Work instructions
Restate the entries below word for word, leaving nothing out.

Task inputs
========================

Lemma safe_charge_meter lo which amount : safe lo (charge_meter w which amount).
Proof.
  intros s s' r Hb _. unfold charge_meter, mbind, M_bind, get_state, next_tick, modify, mret, M_ret.
  destruct (work_meter s) as [m|] eqn:Em; [|by intros [= <- <-]].
  pose proof (meter_charge_ok (charge_all m (w_charges w (tick s))) which amount) as Hok.
  destruct (meter_charge _ _ _) as [m' ok]. intros [= <- <-]. destruct Hb.
  split; [|done]. split_and!; [|done|done|done]. constructor; simpl; try done.
  intros ? [= <-]. apply Hok, charge_all_ok. by apply b_meter0.
Qed.
#[local] Hint Resolve safe_charge_meter : safe_db.

Lemma safe_slot_mut lo id : safe lo (slot_mut id).
Proof. unfold slot_mut. safe. Qed.
#[local] Hint Resolve safe_slot_mut : safe_db.

(** ** Slots *)

Definition link_below (id : WorkId) (slot : WorkSlot) : Prop :=
  ∀ pl, slot.(ws_parent) = Some pl → pl.(pl_work) < id.

Lemma slot_mut_missing id s :
  s.(slots) !! id = None → slot_mut id s = (s, Err (Fail (internal "work_slot_invalid"))).
Proof. intros Hn. unfold slot_mut. rewrite bind_run. simpl. unfold lift. by rewrite Hn. Qed.

(** After reading slot [id] there are more than [id] slots. *)
Lemma safe_slot_bind lo {B} id (f : WorkSlot → M B) :
  (∀ slot, link_below id slot → safe (S id) (f slot)) → safe lo (slot_mut id ≫= f).
Proof.
  intros Hf s s' r Hb Hlo. rewrite bind_run. destruct (s.(slots) !! id) as [slot|] eqn:Hid.
  - assert (slot_mut id s = (s, Ok slot)) as ->.
    { unfold slot_mut. rewrite bind_run. simpl. unfold lift. by rewrite Hid. }
    apply Hf; [|done|by eapply lookup_lt_Some]. intros pl. by apply (b_links _ Hb).
  - rewrite slot_mut_missing by done. by intros [= <- <-].
Qed.

Lemma safe_set_slot lo id slot : link_below id slot → safe lo (set_slot id slot).
Proof.
  intros Hl. apply safe_modify. intros s []. split_and!.
  - constructor; simpl; rewrite ?length_insert; try done.
    intros i x pl Hx Hpl. destruct (decide (i = id)) as [->|Hne].
    + assert (id < length s.(slots)) by (apply lookup_lt_Some in Hx; by rewrite length_insert in Hx).
      rewrite list_lookup_insert_eq in Hx by done. simplify_eq. by apply Hl.
    + rewrite list_lookup_insert_ne in Hx by done. eauto.
  - unfold potential. simpl. by rewrite length_insert.
  - simpl. by rewrite length_insert.
  - done.
Qed.
#[local] Hint Resolve safe_set_slot : safe_db.

Lemma safe_set_state lo id st : safe lo (set_state id st).
Proof. unfold set_state. apply safe_slot_bind. intros slot Hl. by apply safe_set_slot. Qed.
#[local] Hint Resolve safe_set_state : safe_db.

========================

Expected answer
Lemma safe_charge_meter lo which amount : safe lo (charge_meter w which amount).
Proof.
  intros s s' r Hb _. unfold charge_meter, mbind, M_bind, get_state, next_tick, modify, mret, M_ret.
  destruct (work_meter s) as [m|] eqn:Em; [|by intros [= <- <-]].
  pose proof (meter_charge_ok (charge_all m (w_charges w (tick s))) which amount) as Hok.
  destruct (meter_charge _ _ _) as [m' ok]. intros [= <- <-]. destruct Hb.
  split; [|done]. split_and!; [|done|done|done]. constructor; simpl; try done.
  intros ? [= <-]. apply Hok, charge_all_ok. by apply b_meter0.
Qed.
#[local] Hint Resolve safe_charge_meter : safe_db.

Lemma safe_slot_mut lo id : safe lo (slot_mut id).
Proof. unfold slot_mut. safe. Qed.
#[local] Hint Resolve safe_slot_mut : safe_db.

(** ** Slots *)

Definition link_below (id : WorkId) (slot : WorkSlot) : Prop :=
  ∀ pl, slot.(ws_parent) = Some pl → pl.(pl_work) < id.

Lemma slot_mut_missing id s :
  s.(slots) !! id = None → slot_mut id s = (s, Err (Fail (internal "work_slot_invalid"))).
Proof. intros Hn. unfold slot_mut. rewrite bind_run. simpl. unfold lift. by rewrite Hn. Qed.

(** After reading slot [id] there are more than [id] slots. *)
Lemma safe_slot_bind lo {B} id (f : WorkSlot → M B) :
  (∀ slot, link_below id slot → safe (S id) (f slot)) → safe lo (slot_mut id ≫= f).
Proof.
  intros Hf s s' r Hb Hlo. rewrite bind_run. destruct (s.(slots) !! id) as [slot|] eqn:Hid.
  - assert (slot_mut id s = (s, Ok slot)) as ->.
    { unfold slot_mut. rewrite bind_run. simpl. unfold lift. by rewrite Hid. }
    apply Hf; [|done|by eapply lookup_lt_Some]. intros pl. by apply (b_links _ Hb).
  - rewrite slot_mut_missing by done. by intros [= <- <-].
Qed.

Lemma safe_set_slot lo id slot : link_below id slot → safe lo (set_slot id slot).
Proof.
  intros Hl. apply safe_modify. intros s []. split_and!.
  - constructor; simpl; rewrite ?length_insert; try done.
    intros i x pl Hx Hpl. destruct (decide (i = id)) as [->|Hne].
    + assert (id < length s.(slots)) by (apply lookup_lt_Some in Hx; by rewrite length_insert in Hx).
      rewrite list_lookup_insert_eq in Hx by done. simplify_eq. by apply Hl.
    + rewrite list_lookup_insert_ne in Hx by done. eauto.
  - unfold potential. simpl. by rewrite length_insert.
  - simpl. by rewrite length_insert.
  - done.
Qed.
#[local] Hint Resolve safe_set_slot : safe_db.

Lemma safe_set_state lo id st : safe lo (set_state id st).
Proof. unfold set_state. apply safe_slot_bind. intros slot Hl. by apply safe_set_slot. Qed.
#[local] Hint Resolve safe_set_state : safe_db.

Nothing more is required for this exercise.